● **Data extracts**
(** The address and port in the description of a group; [None] when a label is
    missing. *)
Definition parse_group_info (group_info : list byte) : run (option (list byte * Z)) :=
  match find ADDRESS_LABEL group_info, find PORT_LABEL group_info with
  | Some addr_pos, Some port_pos =>
      let addr_pos := (addr_pos + 19)%nat in
      addr ← substr_to group_info addr_pos (find_from LF group_info addr_pos);
      let port_pos := (port_pos + 6)%nat in
      port_str ← substr_to group_info port_pos (find_from LF group_info port_pos);
      port ← stoi port_str;
      Ok (Some (addr, u16 port))
  | _, _ => Ok None
  end.

(** What a new client is to be told. *)
Definition multicast_info (addr : list byte) (port group_id : Z) : list byte :=
  MULTICAST_WORD ++ addr ++ cstr ":"%string ++ to_string port ++ cstr ":"%string ++ to_string group_id.

(** ** The program *)

Section McServer.
Context {K : Type} `{KS : KcpSession K} {T : Type} `{DT : DeadlineTimer T}.

Record mc_server := mkMcServer {
  g_server : kcp_server (K := K) (T := T);
  g_perf_stats : PerfStats;
  g_client_info : gmap Z (list byte);
  g_multicast_group_id : Z;
  g_multicast_address : list byte;
  g_multicast_port : Z;
  g_reliable_multicast : bool
}.

#[local] Hint Extern 1 (Update (R := mc_server) ?p) =>
  derive_update (fun s => mkMcServer (g_server s) (g_perf_stats s) (g_client_info s) (g_multicast_group_id s)
    (g_multicast_address s) (g_multicast_port s) (g_reliable_multicast s)) p : typeclass_instances.

(** [msg] is [None] for a null pointer; [sent] says whether the socket takes a
    datagram to the group. *)
Definition mc_event_callback (sent : bool) (s : mc_server) (conv : Z) (event_type : eEventType)
    (msg : option (list byte)) : run (mc_server * list effect) :=
  match event_type with
  | eConnect =>
      let client_id := default (cstr "unknown"%string) msg in
      let s := s <| g_client_info := <[conv := client_id]> (g_client_info s) |> in
      if negb (g_multicast_group_id s =? 0) then
        '(srv, _) ← server_send_msg (g_server s) conv
                      (multicast_info (g_multicast_address s) (g_multicast_port s) (g_multicast_group_id s));
        Ok (s <| g_server := srv |>, [])
      else Ok (s, [])
  | eDisconnect => Ok (s <| g_client_info := delete conv (g_client_info s) |>, [])
  | eRcvMsg =>
      match msg with
      | None => Ok (s, [])
      | Some m =>
          let s := s <| g_perf_stats := stats_count (g_perf_stats s) (zlen m) |> in
          if negb (g_multicast_group_id s =? 0) && bool_decide (find ECHO_WORD m = Some 0%nat) then
            reply ← substr m 5 None;
            if g_reliable_multicast s then
              let '(srv, eff) := send_reliable_msg_to_multicast_group sent (g_server s) (g_multicast_group_id s) (Some reply) in
              Ok (s <| g_server := srv |>, eff)
            else
              Ok (s, send_msg_to_multicast_group sent (g_server s) (g_multicast_group_id s) (Some reply))
          else Ok (s, [])
      end
  | _ => Ok (s, [])
  end.
(** * Open-Fiesta: the service worker's caching engine and the offline store

    A shallow embedding of the custom service worker (cache-first,
    network-first and stale-while-revalidate strategies, capture stamps,
    expiry, overflow eviction and the cleanup sweep), together with the
    offline store and sync queue its callers rely on. *)

From stdpp Require Import base gmap strings list fin_maps sorting.

(** ** Requests, responses and caches *)

(** Only GET requests reach the strategies; a request is identified by its
    URL, as the cache compares it. *)
Abbreviation Request := string.

(** A [Response]. The ['sw-cached-at'] header is kept apart from the other
    headers: it holds the instant, in milliseconds since the epoch, that the
    ISO string written by [new Date().toISOString()] denotes and that
    [new Date(cachedAt).getTime()] reads back. [None] is a response without
    that header. Only [addTimestamp] writes the header, so an empty or
    unparsable value does not occur. *)
Record Response := mkResponse {
  status : Z;
  statusText : string;
  body : string;
  headers : list (string * string);
  sw_cached_at : option Z;
}.

#[global] Instance Response_eq_dec : EqDecision Response.
Proof. solve_decision. Defined.

(** [response.ok]: the status is in the range 200-299. *)
Definition ok (response : Response) : bool :=
  bool_decide (200 ≤ status response ≤ 299)%Z.

(** A [Cache] of the Cache API: request/response pairs in insertion order,
    oldest first. *)
Abbreviation Cache := (list (string * Response)).

(** [cache.match(request)]: the first entry stored for the request, or
    [undefined]. *)
Fixpoint Cache_match (cache : Cache) (request : Request) : option Response :=
  match cache with
  | [] => None
  | (key, response) :: rest =>
      if decide (key = request) then Some response else Cache_match rest request
  end.

(** [cache.delete(request)]: removes the entries stored for the request. *)
Definition Cache_delete (cache : Cache) (request : Request) : Cache :=
  filter (λ entry, entry.1 ≠ request) cache.

(** [cache.put(request, response)]: the entries stored for the request are
    removed and the new pair is appended. *)
Definition Cache_put (cache : Cache) (request : Request) (response : Response) : Cache :=
  Cache_delete cache request ++ [(request, response)].

(** [cache.keys()]: the requests in insertion order. *)
Definition Cache_keys (cache : Cache) : list Request := cache.*1.

(** ASCII letters in lower case: header names compare without case, and so
    does a pattern with the flag [i]. *)
Definition lower_ascii (c : Ascii.ascii) : Ascii.ascii :=
  let n := Ascii.nat_of_ascii c in
  if bool_decide (65 ≤ n ≤ 90) then Ascii.ascii_of_nat (n + 32) else c.
Lemma stable_sort_acc_perm acc l :
  foldl (λ acc x, App.insert_by key x acc) acc l ≡ₚ l ++ acc.
Proof.
  revert acc. induction l as [|x l IH]; intros acc; simpl; [done|].
  rewrite IH, insert_by_perm. by rewrite Permutation_middle.
Qed.

Lemma stable_sort_acc_sorted acc l :
  StronglySorted (λ a b, (key a <= key b)%Q) acc →
  StronglySorted (λ a b, (key a <= key b)%Q)
    (foldl (λ acc x, App.insert_by key x acc) acc l).
Proof.
  revert acc. induction l as [|x l IH]; intros acc Hacc; simpl; [done|].
  by apply IH, insert_by_sorted.
Qed.

Lemma StronglySorted_rev_flip (R : relation A) l :
  StronglySorted R l → StronglySorted (flip R) (rev l).
Proof.
  induction 1 as [|x l Hs IH Hall]; simpl; [constructor|].
  apply StronglySorted_app_2; [|done|repeat constructor].
  intros x1 x2 H1 ->%list_elem_of_singleton. unfold flip.
  rewrite Forall_forall in Hall. apply Hall.
  by rewrite list_elem_of_In, in_rev, <- list_elem_of_In.
Qed.

Lemma sorted_reverse_perm l : App.sorted_reverse key l ≡ₚ l.
Proof.
  unfold App.sorted_reverse, App.stable_sort.
  rewrite <- Permutation_rev, stable_sort_acc_perm, app_nil_r.
  by rewrite <- Permutation_rev.
Qed.
(** * Misago: theme admin views and the extension-hook registry

    A shallow embedding of [misago/themes/admin/views.py] and of the hook
    registry of [misago/hooks/__init__.py], with the properties claimed of
    them.

    The database tables touched by the views are finite maps from primary
    key to row.  Calls that leave the module (the message framework, the
    theme cache, the task queue, [form.save()]) are recorded, in order, in
    an effect log carried by the world. *)

From Stdlib Require Import Ascii String.
From stdpp Require Import gmap strings list fin_maps fin_sets sorting.

Local Open Scope Z_scope.

(* ===================================================================== *)
(** * Theme admin views ([misago/themes/admin/views.py])                  *)
(* ===================================================================== *)

Module Themes.

(** ** Data *)

(** A row of the [Theme] table; the primary key is the key of the map. *)
Record ThemeRow := {
  theme_name : string;
  is_default : bool;
  is_active : bool;
}.

(** A loaded [Theme] instance: its primary key and the fields read when
    it was loaded. *)
Record Theme := {
  pk : Z;
  fields : ThemeRow;
}.

(** A row of [theme.css] or [theme.media]: the owning theme and a name. *)
Record Asset := {
  asset_theme : Z;
  asset_name : string;
}.
Lemma elem_of_join_bucket pm n : n ∈ mjoin pm → ∃ i, (i < length pm)%nat ∧ n ∈ bucket pm i.
Proof.
  intros (b & Hn & Hb)%list_elem_of_join.
  apply list_elem_of_lookup_1 in Hb as [i Hi]. exists i. split.
  - by eapply lookup_lt_Some.
  - unfold bucket. by rewrite Hi.
Qed.

Lemma bucket_list_add_rcu pm new p i :
  (Z.to_nat p < length pm)%nat →
  bucket (list_add_rcu new p pm) i
  = if decide (i = Z.to_nat p) then new :: bucket pm i else bucket pm i.
Proof.
  intros Hp. unfold bucket, list_add_rcu. case_decide as Hi.
  - subst i. rewrite list_lookup_alter_eq.
    destruct (lookup_lt_is_Some_2 pm _ Hp) as [b Hb]. by rewrite Hb.
  - by rewrite list_lookup_alter_ne.
Qed.

Lemma bucket_list_del_rcu pm a i :
  bucket (list_del_rcu a pm) i = filter (fun n => node_addr n ≠ a) (bucket pm i).
Proof.
  unfold bucket, list_del_rcu. rewrite list_lookup_fmap.
  by destruct (pm !! i).
Qed.

Lemma bucket_list_replace_rcu pm a new i :
  bucket (list_replace_rcu a new pm) i
  = (fun n => if decide (node_addr n = a) then new else n) <$> bucket pm i.
Proof.
  unfold bucket, list_replace_rcu. rewrite list_lookup_fmap.
  by destruct (pm !! i).
Qed.

End BucketFacts.

Lemma hashentry_matches_key ruleid rule_type n :
  hashentry_matches ruleid rule_type n = true ↔ node_key n = (ruleid, rule_type).
Proof.
  unfold hashentry_matches, node_key. rewrite andb_true_iff, !Z.eqb_eq.
  split; [intros [-> ->]; done | by intros [= -> ->]].
Qed.

Lemma search_hashentry_None st ruleid rule_type :
  sp_mapdb_search_hashentry st ruleid rule_type = None
  ↔ (ruleid, rule_type) ∉ node_key <$> rule_id_hashmap st.
Proof.
  unfold sp_mapdb_search_hashentry. rewrite list_find_None, Forall_forall. split.
  - intros Hno (n & Hk & Hn)%list_elem_of_fmap. apply (Hno n Hn).
    by apply hashentry_matches_key.
  - intros Hno n Hn Hm. apply Hno. apply list_elem_of_fmap. exists n.
    split; [|done]. symmetry. by apply hashentry_matches_key.
Qed.

Lemma search_hashentry_Some st ruleid rule_type i cur :
  sp_mapdb_search_hashentry st ruleid rule_type = Some (i, cur) →
  rule_id_hashmap st !! i = Some cur ∧ node_key cur = (ruleid, rule_type).
Proof.
  unfold sp_mapdb_search_hashentry. intros (Hi & Hm & _)%list_find_Some.
  split; [done|]. by apply hashentry_matches_key.
Qed.

Lemma store_inv_init : store_inv sp_mapdb_rules_init.
Proof.
  split; unfold live_rules, sp_mapdb_rules_init;
    cbn [prec_map rule_id_hashmap rule_count single_writer next_node].
  - by rewrite length_replicate.
  - intros i n. unfold bucket.
    destruct (replicate _ _ !! i) as [b|] eqn:Hb; cbn [default].
    + apply lookup_replicate in Hb as [-> _]. by intros ?%not_elem_of_nil.
    + by intros ?%not_elem_of_nil.
  - by rewrite join_replicate_nil.
  - constructor.
  - by intros n ?%not_elem_of_nil.
  - constructor.
  - done.
Qed.

Lemma store_inv_set_single_writer st b :
  store_inv st → store_inv (set_single_writer st b).
Proof. intros []. by split. Qed.

Section Preservation.
Context `{H : sp_header}.

Lemma stored_precedence_range (r : sp_rule) (rule_type : Z) :
  rule_well_typed r →
  0 <= rule_precedence
         (if rule_precedence r =? SP_MAPDB_RULE_MAX_PRECEDENCENUM
          then set_rule_precedence (set_classifier_type r rule_type) 0
          else set_classifier_type r rule_type) < 255.
Proof.
  unfold rule_well_typed, SP_MAPDB_RULE_MAX_PRECEDENCENUM.
  destruct (Z.eqb_spec (rule_precedence r) 255); simpl; lia.
Qed.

● **What you need to do**
Retype exactly the span of lines from the one with "sw_cached_at : option Z;" through the one with "response) :: rest =>"; include both ends and omit the rest of the material.

● **Response area**
  sw_cached_at : option Z;
}.

#[global] Instance Response_eq_dec : EqDecision Response.
Proof. solve_decision. Defined.

(** [response.ok]: the status is in the range 200-299. *)
Definition ok (response : Response) : bool :=
  bool_decide (200 ≤ status response ≤ 299)%Z.

(** A [Cache] of the Cache API: request/response pairs in insertion order,
    oldest first. *)
Abbreviation Cache := (list (string * Response)).

(** [cache.match(request)]: the first entry stored for the request, or
    [undefined]. *)
Fixpoint Cache_match (cache : Cache) (request : Request) : option Response :=
  match cache with
  | [] => None
  | (key, response) :: rest =>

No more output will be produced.